Lemma registry_is_built : TypeRegistry_build = Done registry.
Proof.
  unfold TypeRegistry_build, ReservedAddrs_format.
  rewrite (ghost_done 1 eq_refl), (ghost_done 2 eq_refl), (ghost_done 3 eq_refl), (ghost_done 4 eq_refl), (ghost_done 5 eq_refl).
  cbn [mbind outcome_bind ra_retired ra_supersedes ra_retraction ra_pred_def ra_pred_stable].
  rewrite !Shipped_of_ghost by (vm_compute; reflexivity). cbn [mbind outcome_bind].
  set (table := [_; _; _; _; _] : list (Shipped * Registration)).
  destruct (seed_registrations table ∅) as [m|] eqn:E.
  - apply seed_registrations_value in E as ->. reflexivity.
  - exfalso. assert (Hd : is_done (seed_registrations table ∅) = true) by (vm_compute; reflexivity). rewrite E in Hd. discriminate Hd.
Qed.

Lemma registry_built :
  NoDup (shipped_class registry <$> ShippedType_ALL) ∧
  (∀ ty, ∃ g, ghost_position_at (shipped_ordinal ty) = Done g ∧ reserved_type registry ty = enc [g] ∧
    coverage_class (reserved_type registry ty) = Done (shipped_class registry ty)) ∧
  (∀ c reg, registration registry c = Some reg ↔
    ∃ ty, shipped_class registry ty = c ∧ shipped_registration ty = reg).
Proof.
  pose proof registry_is_built as E. revert E. generalize registry. intros r E.
  unfold TypeRegistry_build in E.
  apply bind_inv in E as (ra & Era & E). unfold ReservedAddrs_format in Era.
  apply bind_inv in Era as (g1 & E1 & Era). apply bind_inv in Era as (g2 & E2 & Era).
  apply bind_inv in Era as (g3 & E3 & Era). apply bind_inv in Era as (g4 & E4 & Era).
  apply bind_inv in Era as (g5 & E5 & Era). injection Era as <-. cbn [ra_retired ra_supersedes ra_retraction ra_pred_def ra_pred_stable] in E.
  apply bind_inv in E as (s3 & S3 & E). apply bind_inv in E as (s4 & S4 & E). apply bind_inv in E as (s5 & S5 & E).
  apply bind_inv in E as (s1 & S1 & E). apply bind_inv in E as (s2 & S2 & E). apply bind_inv in E as (m & Em & E).
  injection E as <-. apply seed_registrations_inv in Em as (Hn & _ & Hm). split_and!.
  - exact Hn.
  - intros []; cbn [shipped_ordinal]; eexists; (split; [eassumption|]); unfold reserved_type, shipped_class; cbn [shipped tr_retired tr_supersedes tr_retraction tr_pred_def tr_pred_stable];
      by apply Shipped_of_inv.
  - intros c reg. unfold registration. cbn [registrations]. rewrite Hm, lookup_empty. split.
    + intros [?|(p & Hp & Hc & Hr)]; [done|]. repeat (apply elem_of_cons in Hp as [->|Hp]); try by apply not_elem_of_nil in Hp.
      * by exists Retired. * by exists Supersedes. * by exists Retraction. * by exists PredDef. * by exists PredStable.
    + intros (ty & <- & <-). right. exists (match ty with Retired => s3 | Supersedes => s4 | Retraction => s5 | PredDef => s1 | PredStable => s2 end,
        shipped_registration ty). split; [rewrite !elem_of_cons; destruct ty; cbn; tauto|]. split; [by destruct ty|done].
Qed.

Definition shipped_index (ty : ShippedType) : nat :=
  match ty with Retired => 0 | Supersedes => 1 | Retraction => 2 | PredDef => 3 | PredStable => 4 end.

Lemma shipped_class_inj t u : shipped_class registry t = shipped_class registry u → t = u.
Proof.
  intros E. assert (Hi : ∀ ty, (shipped_class registry <$> ShippedType_ALL) !! shipped_index ty = Some (shipped_class registry ty)).
  { intros ty. rewrite list_lookup_fmap. by destruct ty. }
  assert (shipped_index t = shipped_index u); [|by destruct t, u].
  eapply NoDup_lookup; [apply registry_built|apply Hi|]. rewrite E. apply Hi.
Qed.

Lemma registration_shipped ty : registration registry (shipped_class registry ty) = Some (shipped_registration ty).
Proof. destruct registry_built as (_ & _ & H). apply H. by exists ty. Qed.

Lemma reverse_lookup_none r : (∀ c, declares r c ReverseLookup = false) → reverse_lookup_classes r = [].
Proof.
  intros Hno. unfold reverse_lookup_classes. set (l := map_to_list (registrations r)).
  assert (Hl : ∀ c reg, (c, reg) ∈ l → registration r c = Some reg) by (intros c reg; apply elem_of_map_to_list).
  clearbody l. induction l as [|[c reg] l IH]; [done|]. cbn [List.filter].
  assert (bool_decide (ReverseLookup ∈ behaviors reg) = false) as Hf.
  { pose proof (Hno c) as Hc. unfold declares in Hc. by rewrite (Hl c reg ltac:(by left)) in Hc. }
  cbn [snd]. rewrite Hf, andb_false_r. apply IH. intros c' reg' Hin. apply Hl. by right.
Qed.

## Assignment
What is needed is a word-for-word copy of all the entries.

## Answer area
Lemma registry_is_built : TypeRegistry_build = Done registry.
Proof.
  unfold TypeRegistry_build, ReservedAddrs_format.
  rewrite (ghost_done 1 eq_refl), (ghost_done 2 eq_refl), (ghost_done 3 eq_refl), (ghost_done 4 eq_refl), (ghost_done 5 eq_refl).
  cbn [mbind outcome_bind ra_retired ra_supersedes ra_retraction ra_pred_def ra_pred_stable].
  rewrite !Shipped_of_ghost by (vm_compute; reflexivity). cbn [mbind outcome_bind].
  set (table := [_; _; _; _; _] : list (Shipped * Registration)).
  destruct (seed_registrations table ∅) as [m|] eqn:E.
  - apply seed_registrations_value in E as ->. reflexivity.
  - exfalso. assert (Hd : is_done (seed_registrations table ∅) = true) by (vm_compute; reflexivity). rewrite E in Hd. discriminate Hd.
Qed.

Lemma registry_built :
  NoDup (shipped_class registry <$> ShippedType_ALL) ∧
  (∀ ty, ∃ g, ghost_position_at (shipped_ordinal ty) = Done g ∧ reserved_type registry ty = enc [g] ∧
    coverage_class (reserved_type registry ty) = Done (shipped_class registry ty)) ∧
  (∀ c reg, registration registry c = Some reg ↔
    ∃ ty, shipped_class registry ty = c ∧ shipped_registration ty = reg).
Proof.
  pose proof registry_is_built as E. revert E. generalize registry. intros r E.
  unfold TypeRegistry_build in E.
  apply bind_inv in E as (ra & Era & E). unfold ReservedAddrs_format in Era.
  apply bind_inv in Era as (g1 & E1 & Era). apply bind_inv in Era as (g2 & E2 & Era).
  apply bind_inv in Era as (g3 & E3 & Era). apply bind_inv in Era as (g4 & E4 & Era).
  apply bind_inv in Era as (g5 & E5 & Era). injection Era as <-. cbn [ra_retired ra_supersedes ra_retraction ra_pred_def ra_pred_stable] in E.
  apply bind_inv in E as (s3 & S3 & E). apply bind_inv in E as (s4 & S4 & E). apply bind_inv in E as (s5 & S5 & E).
  apply bind_inv in E as (s1 & S1 & E). apply bind_inv in E as (s2 & S2 & E). apply bind_inv in E as (m & Em & E).
  injection E as <-. apply seed_registrations_inv in Em as (Hn & _ & Hm). split_and!.
  - exact Hn.
  - intros []; cbn [shipped_ordinal]; eexists; (split; [eassumption|]); unfold reserved_type, shipped_class; cbn [shipped tr_retired tr_supersedes tr_retraction tr_pred_def tr_pred_stable];
      by apply Shipped_of_inv.
  - intros c reg. unfold registration. cbn [registrations]. rewrite Hm, lookup_empty. split.
    + intros [?|(p & Hp & Hc & Hr)]; [done|]. repeat (apply elem_of_cons in Hp as [->|Hp]); try by apply not_elem_of_nil in Hp.
      * by exists Retired. * by exists Supersedes. * by exists Retraction. * by exists PredDef. * by exists PredStable.
    + intros (ty & <- & <-). right. exists (match ty with Retired => s3 | Supersedes => s4 | Retraction => s5 | PredDef => s1 | PredStable => s2 end,
        shipped_registration ty). split; [rewrite !elem_of_cons; destruct ty; cbn; tauto|]. split; [by destruct ty|done].
Qed.

Definition shipped_index (ty : ShippedType) : nat :=
  match ty with Retired => 0 | Supersedes => 1 | Retraction => 2 | PredDef => 3 | PredStable => 4 end.

Lemma shipped_class_inj t u : shipped_class registry t = shipped_class registry u → t = u.
Proof.
  intros E. assert (Hi : ∀ ty, (shipped_class registry <$> ShippedType_ALL) !! shipped_index ty = Some (shipped_class registry ty)).
  { intros ty. rewrite list_lookup_fmap. by destruct ty. }
  assert (shipped_index t = shipped_index u); [|by destruct t, u].
  eapply NoDup_lookup; [apply registry_built|apply Hi|]. rewrite E. apply Hi.
Qed.

Lemma registration_shipped ty : registration registry (shipped_class registry ty) = Some (shipped_registration ty).
Proof. destruct registry_built as (_ & _ & H). apply H. by exists ty. Qed.

Lemma reverse_lookup_none r : (∀ c, declares r c ReverseLookup = false) → reverse_lookup_classes r = [].
Proof.
  intros Hno. unfold reverse_lookup_classes. set (l := map_to_list (registrations r)).
  assert (Hl : ∀ c reg, (c, reg) ∈ l → registration r c = Some reg) by (intros c reg; apply elem_of_map_to_list).
  clearbody l. induction l as [|[c reg] l IH]; [done|]. cbn [List.filter].
  assert (bool_decide (ReverseLookup ∈ behaviors reg) = false) as Hf.
  { pose proof (Hno c) as Hc. unfold declares in Hc. by rewrite (Hl c reg ltac:(by left)) in Hc. }
  cbn [snd]. rewrite Hf, andb_false_r. apply IH. intros c' reg' Hin. apply Hl. by right.
Qed.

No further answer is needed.